Unterhalten mit Welthaltigkeit

Ein Gespräch mit Regisseur Calle Overweg und Produzent Volker Ullrich über ihren Dokumentarfilm "Die Villa"

(Interview zum Film DIE VILLA. GESCHICHTEN AUS DEM HEIM)

Geschichten aus dem Alltag eines Ostberliner Kinderheims erzählt der neunzigminütige Dokumentarfilm "Die Villa". Produziert wurde er von Känguruh-Film Berlin, die sich seit ihrer Gründung 1976 hauptsächlich auf Dokumentarfilme und —reihen spezialisiert haben. Bekannt geworden ist Känguruh-Film vor allem mit der preisgekrönten Langzeitdokumentation "Berlin – Ecke Bundesplatz" (seit 1986). Auch für Kinder produziert Känguruh-Film erfolgreich: Zum Beispiel erhielt ihr Film "Von Straßenkindern und grünen Hühnern" 1991 den "Goldenen Spatz" beim Kinderfilmfestival in Gera.

Auf Calle Overweg aufmerksam wurde Volker Ullrich von Känguruh-Film 1996 durch Overwegs Dokumentation über sieben Kinder und was sie einmal werden wollen, "Grünschnäbel" (DFFB / ZDF). Der Film erhielt den Förderpreis als "Bester Absolventenfilm deutscher Filmhochschulen". Zum Film kam Calle Overweg auf Umwegen: Er studierte Jura und Agrarwirtschaft, arbeitete als Bankkaufmann und ging als Puppenspieler auf Tournee, bevor er 1989-1995 an der DFFB Film studierte. Eine Nominierung für den Grimme-Preis brachte ihm sein dokumentarischer Spielfilm "Tumber Narr, heiliger Tor" (ZDF / 3sat, 2000) ein. "Das Problem ist meine Frau" (3sat) wurde 2003 als Beste Dokumentation ausgezeichnet.

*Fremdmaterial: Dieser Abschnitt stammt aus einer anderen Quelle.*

Lemma pde_page flags t : 0 <= t < 2 ^ 32 -> frame (pde flags t) = t / 4096 * 4096.
Proof. intros Ht. unfold pde. rewrite (proj1 (set_flags_fields _ flags)). by apply frame_set. Qed.

Lemma pde_frame flags t : 0 <= t < 2 ^ 32 -> (4096 | t) -> frame (pde flags t) = t.
Proof. intros Ht [q ->]. rewrite pde_page by done. by rewrite Z.div_mul. Qed.

Lemma pde_bits flags t :
  get_bit 0 (pde flags t) = get_bit 0 flags /\ get_bit 1 (pde flags t) = get_bit 1 flags
  /\ get_bit 2 (pde flags t) = get_bit 2 flags /\ get_bit 7 (pde flags t) = get_bit 7 flags.
Proof. apply set_flags_fields. Qed.

Lemma page_split la : 0 <= la < 2 ^ 32 ->
  0 <= get_field 22 10 la < 1024 /\ 0 <= get_field 12 10 la < 1024
  /\ 1024 * get_field 22 10 la + get_field 12 10 la = la / 4096 /\ get_field 0 12 la = la mod 4096.
Proof.
  intros Hla. pose proof (get_field_range 22 10 la ltac:(lia)). pose proof (get_field_range 12 10 la ltac:(lia)).
  split_and!; [lia..| |].
  - rewrite !get_field_div by lia. change (2 ^ 22) with (4096 * 1024). change (2 ^ 12) with 4096. change (2 ^ 10) with 1024.
    rewrite <- Z.div_div by lia. rewrite (Z.mod_small (la / 4096 / 1024)).
    + symmetry. apply Z.div_mod. lia.
    + split; [apply Z.div_pos; [apply Z.div_pos; lia|lia]|]. apply Z.div_lt_upper_bound; [lia|]. apply Z.div_lt_upper_bound; lia.
  - rewrite get_field_div, Z.pow_0_r, Z.div_1_r by lia. done.
Qed.

Lemma walk_entry flags dir ts E m la :
  dir_ok dir ts -> holds_entries flags dir ts E m -> get_bit 0 flags = true -> get_bit 7 flags = false ->
  0 <= la < 2 ^ 32 -> walk m dir la = mapped_to flags (E (la / 4096)) la.
Proof.
  intros Hd [He Ht] Hp Hs Hla. destruct (page_split la Hla) as (R1 & R2 & Hpage & Hoff).
  unfold walk. rewrite He by done. destruct (d_aligned _ _ Hd _ R1) as (Hal & H0 & Hle).
  rewrite pde_frame by (done || lia).
  destruct (pde_bits flags (table_at ts (get_field 22 10 la))) as (F0 & F1 & F2 & F7).
  rewrite F0, F1, F2, F7, Hp, Hs. cbn [negb]. rewrite (Ht _ _ R1 R2), Hpage. unfold mapped_to.
  destruct (get_bit 0 (E (la / 4096))); cbn [negb]; [|done]. by rewrite Hoff.
Qed.

(** ** Changing an entry *)
Definition put_entry (E : Z -> Z) (v data : Z) : Z -> Z := fun n => if n =? v / 4096 then data else E n.

Lemma set_page_entries flags dir ts E m v data :
  dir_ok dir ts -> holds_entries flags dir ts E m -> 0 <= v < 2 ^ 32 ->
  exists m' e, paging_set_page dir v data m = Some (0, m')
    /\ frame e = frame data /\ get_bit 0 e = get_bit 0 data /\ get_bit 1 e = get_bit 1 data /\ get_bit 2 e = get_bit 2 data
    /\ holds_entries flags dir ts (put_entry E v e) m'.
Proof.
  intros Hd [He Ht] Hv. destruct (page_split v Hv) as (R1 & R2 & Hpage & _). unfold paging_set_page. rewrite indexes_spec by done.
  rewrite He by done. destruct (d_aligned _ _ Hd _ R1) as (Hal & H0 & Hle).
  rewrite pde_frame by (done || lia). destruct (Z.eqb_spec (table_at ts (get_field 22 10 v)) 0); [lia|].
  set (k := get_field 22 10 v) in *. set (j := get_field 12 10 v) in *. set (t := table_at ts k) in *.
  destruct (pd_table_set_fields (m (t + 4 * j)) data) as (P0 & P1 & P2 & P3).
  eexists _, _. split; [reflexivity|]. split_and!; [exact P0|exact P1|exact P2|exact P3|]. split.
  - intros k' Hk'. unfold put. destruct (Z.eqb_spec (dir + 4 * k') (t + 4 * j)); [|by apply He].
    pose proof (d_apart _ _ Hd k R1). fold t in H. lia.
  - intros k' j' Hk' Hj'. unfold put, put_entry. rewrite <- Hpage.
    destruct (Z.eq_dec k' k) as [->|Hne].
    + fold t. destruct (Z.eqb_spec (t + 4 * j') (t + 4 * j)), (Z.eqb_spec (1024 * k + j') (1024 * k + j)); try lia.
      by apply Ht.
    + destruct (Z.eqb_spec (1024 * k' + j') (1024 * k + j)); [lia|].
      pose proof (d_distinct _ _ Hd k k' R1 Hk' ltac:(lia)) as Hdis. fold t in Hdis.
      destruct (Z.eqb_spec (table_at ts k' + 4 * j') (t + 4 * j)); [lia|]. by apply Ht.
Qed.

(** ** Building the directory *)
Section building.
Context {H : Type} (malloc : H -> Z -> option (Z * H)) (free : H -> Z -> option H).
Context `{HA : !Allocator H 4096 malloc free}.
Context (h0 : H) (flags : Z) (Hlive : al_live h0 []) (Hregion : (al_region h0).2 <= 2 ^ 32).

(** The next [n] requests for a page are granted. *)
Fixpoint grants (n : nat) (h : H) : Prop :=
  match n with
  | O => True
  | S n => exists p h', malloc h 4096 = Some (p, h') /\ p <> 0 /\ grants n h'
  end.

(** The blocks got so far, the first one first. *)
Definition got (L : list Z) (h : H) : Prop := client (malloc := malloc) (free := free) (align := 4096) h0 h ((fun p => (p, 4096)) <$> reverse L).

Lemma got_one L h n :
  got L h -> grants (S n) h -> exists p h', malloc h 4096 = Some (p, h') /\ p <> 0 /\ got (L ++ [p]) h' /\ grants n h'.
Proof.
  intros Hg (p & h' & E & Hp & Hn). exists p, h'. split_and!; [done|done| |done].
  unfold got. rewrite reverse_snoc. cbn. apply (client_malloc h0 h); [done|lia|by exists 1|done|done].
Qed.

Lemma got_blocks L h i p :
  got L h -> L !! i = Some p -> (4096 | p) /\ 0 < p /\ p + 4096 <= 2 ^ 32.
Proof.
  intros Hg Hi. destruct (client_safe h0 h _ Hlive Hg) as (Hb & _). rewrite list.Forall_forall in Hb.
  specialize (Hb (p, 4096)). pose proof (al_region_pos h0 [] Hlive). destruct Hb as (H1 & H2 & _ & H3).
  - apply list_elem_of_fmap. exists p. split; [done|]. apply elem_of_reverse. by apply list_elem_of_lookup_2 in Hi.
  - cbn [fst snd] in *. split_and!; [done|lia|lia].
Qed.

Lemma got_apart L h i j p q :
  got L h -> L !! i = Some p -> L !! j = Some q -> i <> j -> p + 4096 <= q \/ q + 4096 <= p.
Proof.
  intros Hg Hi Hj Hne. destruct (client_safe h0 h _ Hlive Hg) as (_ & Hd & _).
  pose proof (lookup_lt_Some _ _ _ Hi). pose proof (lookup_lt_Some _ _ _ Hj).
  destruct (Hd (length L - S i)%nat (length L - S j)%nat (p, 4096) (q, 4096)) as [Hb|Hb]; [lia|..];
    try (unfold before in Hb; cbn in Hb; lia);
    rewrite list_lookup_fmap, reverse_lookup by lia; apply fmap_Some; eexists; (split; [|done]).
  - replace (length L - S (length L - S i))%nat with i by lia. done.
  - replace (length L - S (length L - S j))%nat with j by lia. done.
Qed.

Definition identity_entry (n : Z) : Z := set_identity 0 (4096 * n).

Lemma fill_entries t i m :
  0 < t -> 0 <= i < 1024 -> (forall j, 0 <= j < 1024 -> m (t + 4 * j) = 0) ->
  exists m', for_range 0 PAGE_TABLE_TOTAL_ENTRIES (fill_entry t) (4194304 * i, m) = Some (4194304 * (i + 1), m')
    /\ (forall j, 0 <= j < 1024 -> m' (t + 4 * j) = identity_entry (1024 * i + j))
    /\ forall a, a < t \/ t + 4096 <= a -> m' a = m a.
Proof.
  intros Ht Hi H0. unfold PAGE_TABLE_TOTAL_ENTRIES.
  destruct (for_range_inv (fun j '(off, m1) => off = 4194304 * i + 4096 * j
      /\ (forall j', 0 <= j' < j -> m1 (t + 4 * j') = identity_entry (1024 * i + j'))
      /\ (forall j', j <= j' < 1024 -> m1 (t + 4 * j') = 0)
      /\ forall a, a < t \/ t + 4096 <= a -> m1 a = m a) 0 1024 (fill_entry t) (4194304 * i, m))
    as ([off m'] & E & Hoff & Hf & _ & Ho); [lia| | |].
  - split_and!; [lia|lia| |done]. intros j' Hj'. apply H0. lia.
  - intros j [off m1] Hj (-> & Hf & Hz & Ho). cbn [fill_entry]. destruct (Z.eqb_spec t 0); [lia|].
    eexists. split; [reflexivity|]. unfold u64, PAGE_OS_PAGE_SIZE. rewrite Z.mod_small by lia.
    rewrite (Hz j) by lia. unfold put. split_and!; [lia| | |].
    + intros j' Hj'. destruct (Z.eqb_spec (t + 4 * j') (t + 4 * j)) as [E|E].
      * assert (j' = j) as -> by lia. unfold identity_entry. f_equal. lia.
      * apply Hf. assert (j' <> j) by (intros ->; done). lia.
    + intros j' Hj'. destruct (Z.eqb_spec (t + 4 * j') (t + 4 * j)); [lia|]. apply Hz. lia.
    + intros a Ha. destruct (Z.eqb_spec a (t + 4 * j)); [lia|]. by apply Ho.
  - exists m'. split; [|done]. etransitivity; [exact E|]. rewrite Hoff. do 2 f_equal. lia.
Qed.

(** Up to table [i] the directory is built. *)
Record built (pd dir i off : Z) (h : H) (m : words) (ts : list Z) : Prop := {
  b_off : off = 4194304 * i;
  b_len : Z.of_nat (length ts) = i;
  b_got : got (pd :: dir :: ts) h;
  b_left : grants (Z.to_nat (1024 - i)) h;
  b_pd : m pd = dir;
  b_dir : forall k, 0 <= k < i -> m (dir + 4 * k) = pde flags (table_at ts k);
  b_zero : forall k, i <= k < 1024 -> m (dir + 4 * k) = 0;
  b_tables : forall k j, 0 <= k < i -> 0 <= j < 1024 -> m (table_at ts k + 4 * j) = identity_entry (1024 * k + j) }.

Lemma table_at_lookup ts k : 0 <= k < Z.of_nat (length ts) -> ts !! Z.to_nat k = Some (table_at ts k).
Proof.
  intros Hk. unfold table_at. destruct (ts !! Z.to_nat k) as [t|] eqn:E; [done|]. apply lookup_ge_None in E. lia.
Qed.

Lemma table_at_app ts t k : 0 <= k < Z.of_nat (length ts) -> table_at (ts ++ [t]) k = table_at ts k.
Proof. intros Hk. unfold table_at. by rewrite lookup_app_l by lia. Qed.

Lemma table_at_end ts t : table_at (ts ++ [t]) (Z.of_nat (length ts)) = t.
Proof. unfold table_at. by rewrite Nat2Z.id, list_lookup_middle. Qed.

Calle Overweg und Volker Ullrich haben zwischen 2001 und 2004 gemeinsam vierzehn Kinderporträts für "Die Sendung mit der Maus" für das Kinderprogramm des WDR realisiert. Der dort verantwortliche Redakteur Jochen Lachmuth ist auch bei der im Auftrag des WDR entstandenen Produktion "Die Villa" der Dritte im Bunde.

KJK: Eine Dokumentation in Spielfilmlänge für Kinder ist eher ungewöhnlich. Wie kam es dazu? War es schwierig, das Projekt zu realisieren?
Calle Overweg: "Für 'Die Villa' war ursprünglich die Ausstrahlung der drei Folgen à 30 Minuten über ein verlängertes Wochenende geplant, ich wollte noch eine zusätzliche Langfassung. Als es dafür grünes Licht gab, kam das doch überraschend. Aber wir hatten in Jochen Lachmuth auch einen starken Fürsprecher beim WDR."<
Volker Ullrich: "Der Auftrag vom WDR lautete zunächst einmal nur 'für Kinder'. Das Genre des Dokumentar-Langfilms für Kinder wiederzubeleben war schon immer ein starker Wunsch von uns. Durch unsere dreijährige Zusammenarbeit für 'Die Sendung mit der Maus' sind Jochen Lachmuth, Calle Overweg und ich ein eingespieltes Team. Wir hatten daher relativ freie Hand, wobei es natürlich immer auch um Quote geht. Da kamen uns der öffentlich-rechtliche Auftrag und die Größe des Senders zugute. 'Die Villa' ist nun ein Testballon vom WDR, es gibt für unser Format noch keinen Sendeplatz, da es nichts Vergleichbares gibt. Denkbar wäre der Platz im Anschluss an die Telenovela, da laufen zurzeit die 'Zoogeschichten' mit Riesenquote."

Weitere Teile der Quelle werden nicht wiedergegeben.